Como cada día despertábamos con ese
frescor del Himalaya, en el que las temperaturas descienden por la noche,
fenómeno que experimentábamos en nuestras propias narices que hacían las veces
de regulador térmico. Ese día nos dirigiríamos a Ghorepani, primer destino de altura considerable para ascender al
día siguiente a Poon Hill. Antes de
iniciar la marcha, recogíamos nuestros enseres y reorganizábamos las dos
mochilas, la de los porteadores y la nuestra. Nunca faltó a nuestras espaldas
un calzado de repuesto, agua suficiente, material de primeros auxilios como
tiritas, gasas… y accesorios varios necesarios para afrontar las condiciones
climatológicas, una braga, forro, guantes, linterna, gafas…Además de portar con
nosotros lo necesario, también considerábamos legítimo no cargar demasiado a
los porteadores. Después de la media hora de rigor almacenando nuestras
mochilas, desayunamos un delicioso gurung bread con confitura de fresa y Masala
Thai en el caso de Marta y con Tibetan tea hecho a base de mantequilla y sal.

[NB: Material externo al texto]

Lemma two_leaves_room :
  delete_room false two_leaves (AParent 0 [([Byte.x70], 1)]) two_views [Byte.x61] left_view [Byte.x61]
    [(TXN_META_PAGE_ID, [begin_record])].
Proof.
  split; [reflexivity|reflexivity| |reflexivity|].
  - intros _ _. split; [by intros [? ?]|]. eexists _, _. vm_compute. reflexivity.
  - intros old Ho. assert (Some [Byte.x07] = Some old) as [= <-] by exact Ho.
    split; [exact sample_wal_inv|by repeat constructor; vm_compute|by vm_compute..].
Qed.

Lemma delete_of_last_record_panics_witness : snd (tx_delete map_to_list [Byte.x61] two_leaves) = Halt Panicked.
Proof.
  apply (delete_of_last_record_panics map_to_list false two_leaves 0 [([Byte.x70], 1)] two_views [Byte.x61] left_view [Byte.x61]
    [(TXN_META_PAGE_ID, [begin_record])] [Byte.x07] two_leaves_ready two_leaves_room); [|vm_compute; reflexivity|cbn; lia].
  intros q Hq. change (q ∈ [0; 1]) in Hq. apply elem_of_cons in Hq as [->|Hq]; [by exists left_view|].
  apply list_elem_of_singleton in Hq as ->. by exists right_view.
Defined.

(** ** Restart *)

(** A store with another log. *)
Definition with_log (w : WalState) (q : QuickStep) : QuickStep :=
  set_store (mkStore (st_cache (store q)) (st_map (store q)) (st_io (store q)) w) q.

(** C37. A start throws the log away: for every data file and every log, with at least one page in
    the mapping table, [QuickStep::new] gives (or fails with) what it gives on the same data
    file and an empty log, but for the state of the log; and that has no records any more, it
    is the log as it was if it had none, and cleared otherwise.  The replay comes before the
    entry of the root page is made, so it skips every page. *)
Theorem startup_discards_log (b : Z) (n : nat) (lg lt rt bt : Z) (data log : bytes) :
  (0 < n)%nat ->
  exists w, records w = [] /\ (w = Wal.open log \/ w = clear (Wal.open log)) /\
    qs_new b n lg lt rt bt data log = (q ← qs_new b n lg lt rt bt data []; Ok (with_log w q)).
Proof.
  intros Hn. unfold qs_new, startup. set (io := IoEngine.open data).
  assert (forall io' w, exists w', replay_wal (E := QSError) (mkDb (MapTable.new n) ∅ io' w) = Ok (mkDb (MapTable.new n) ∅ io' w') /\
    records w' = [] /\ (w' = w \/ w' = clear w)) as Hrep by (intros; by apply replay_fresh).
  destruct (ensure_root_leaf_on_disk (E := QSError) io) as [io'|e|h].
  - destruct (Hrep io' (Wal.open log)) as (w & H1 & Hrec & Hor), (Hrep io' (Wal.open [])) as (w0 & H0 & _).
    exists w. split_and!; [done|done|]. destruct (Buffer.new lg) as [c|e|h]; [|done..]. cbn [mbind outcome_bind].
    destruct (BPTree.new b) as [t|e|h]; [|done..]. cbn [mbind outcome_bind]. rewrite H1, H0. cbn [mbind outcome_bind map_table].
    by destruct (MapTable.init_leaf_entry (MapTable.new n) 0) as [[mt i]|e|h].
  - destruct (Hrep io (Wal.open log)) as (w & _ & Hrec & Hor). exists w. split_and!; [done|done|].
    destruct (Buffer.new lg); [|done..]. cbn [mbind outcome_bind]. by destruct (BPTree.new b).
  - destruct (Hrep io (Wal.open log)) as (w & _ & Hrec & Hor). exists w. split_and!; [done|done|].
    destruct (Buffer.new lg); [|done..]. cbn [mbind outcome_bind]. by destruct (BPTree.new b).
Qed.

(** The log of a committed put. *)
Lemma startup_discards_log_witness :
  let x1 := fst ((_ ← put_k [Byte.x61] [Byte.x07]; tx_commit) sample_tx) in
  exists w, records w = [] /\ (w = Wal.open (file (st_wal (tx_store x1))) \/ w = clear (Wal.open (file (st_wal (tx_store x1))))) /\
    qs_new 1 4 13 100 1000 100000 (io_file (st_io (tx_store x1))) (file (st_wal (tx_store x1))) =
      (q ← qs_new 1 4 13 100 1000 100000 (io_file (st_io (tx_store x1))) []; Ok (with_log w q)).
Proof. intros x1. apply startup_discards_log. lia. Defined.

(** A committed put is gone after a restart: its record is in the log file, but the start
    discards the log before the table has an entry for the page. *)
Theorem restart_loses_committed :
  match (_ ← put_k [Byte.x61] [Byte.x07]; tx_commit) sample_tx with
  | (x1, Ok tt) =>
      records (st_wal (tx_store x1)) <> [] /\
      match restart 1 4 13 100 1000 100000 x1 with
      | Ok x2 => snd (tx_get [Byte.x61] x2) = Ok None
      | _ => False
      end
  | _ => False
  end.
Proof. vm_compute. split; [discriminate|reflexivity]. Qed.

(** A checkpoint outlives an abort: the insert that reached the threshold of its leaf is written
    to disk, the abort takes it out of the mini-page only, and the next transaction reads it. *)
Theorem checkpoint_outlives_abort :
  snd ((_ ← put_k [Byte.x61] [Byte.x07]; _ ← tx_abort; _ ← then_tx; tx_get [Byte.x61]) ckpt_tx) = Ok (Some [Byte.x07]).
Proof. vm_compute. reflexivity. Qed.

Todo un aporte de energía para comenzar la caminata. Observamos uno de esos
carteles imaginativos y elocuentes en una de las paredes del alojamiento que
rezaba: ´If you want to be truly happy
live for others´
Iniciamos nuestro camino dejando a tras
el hotel Dipak, y adentrándonos en un maravilloso camino recortado por pasos
aéreos de puentes manufacturados, que asomaban a cascadas penetrantes con más o
menos flujo de agua, ya que la época no era la más propicia para apreciar
saltos contundentes. A medida que avanzábamos atravesábamos aldeas de altura en
las que los rasgos de la gente se iban tibetanizando, es decir, color sonrosado
por el sol de montaña, facciones duras, ojos rasgados y sonrisa dulce. Las
banderas de plegaria coloridas iban poco a poco haciéndose visibles, cuya
función era bendecir el paisaje de las inmediaciones o con otros propósitos a
través de sutras budistas.
El almuerzo siempre
constituía un espacio de atrevimiento para degustar las diferentes formas de
cocinar pasta o cereales con verduras y sus salsas de condimento. A menudo
preferíamos no comer comida especiada para evitar posibles complicaciones
digestivas, ya que si el estómago no resiste las piernas tampoco lo harán.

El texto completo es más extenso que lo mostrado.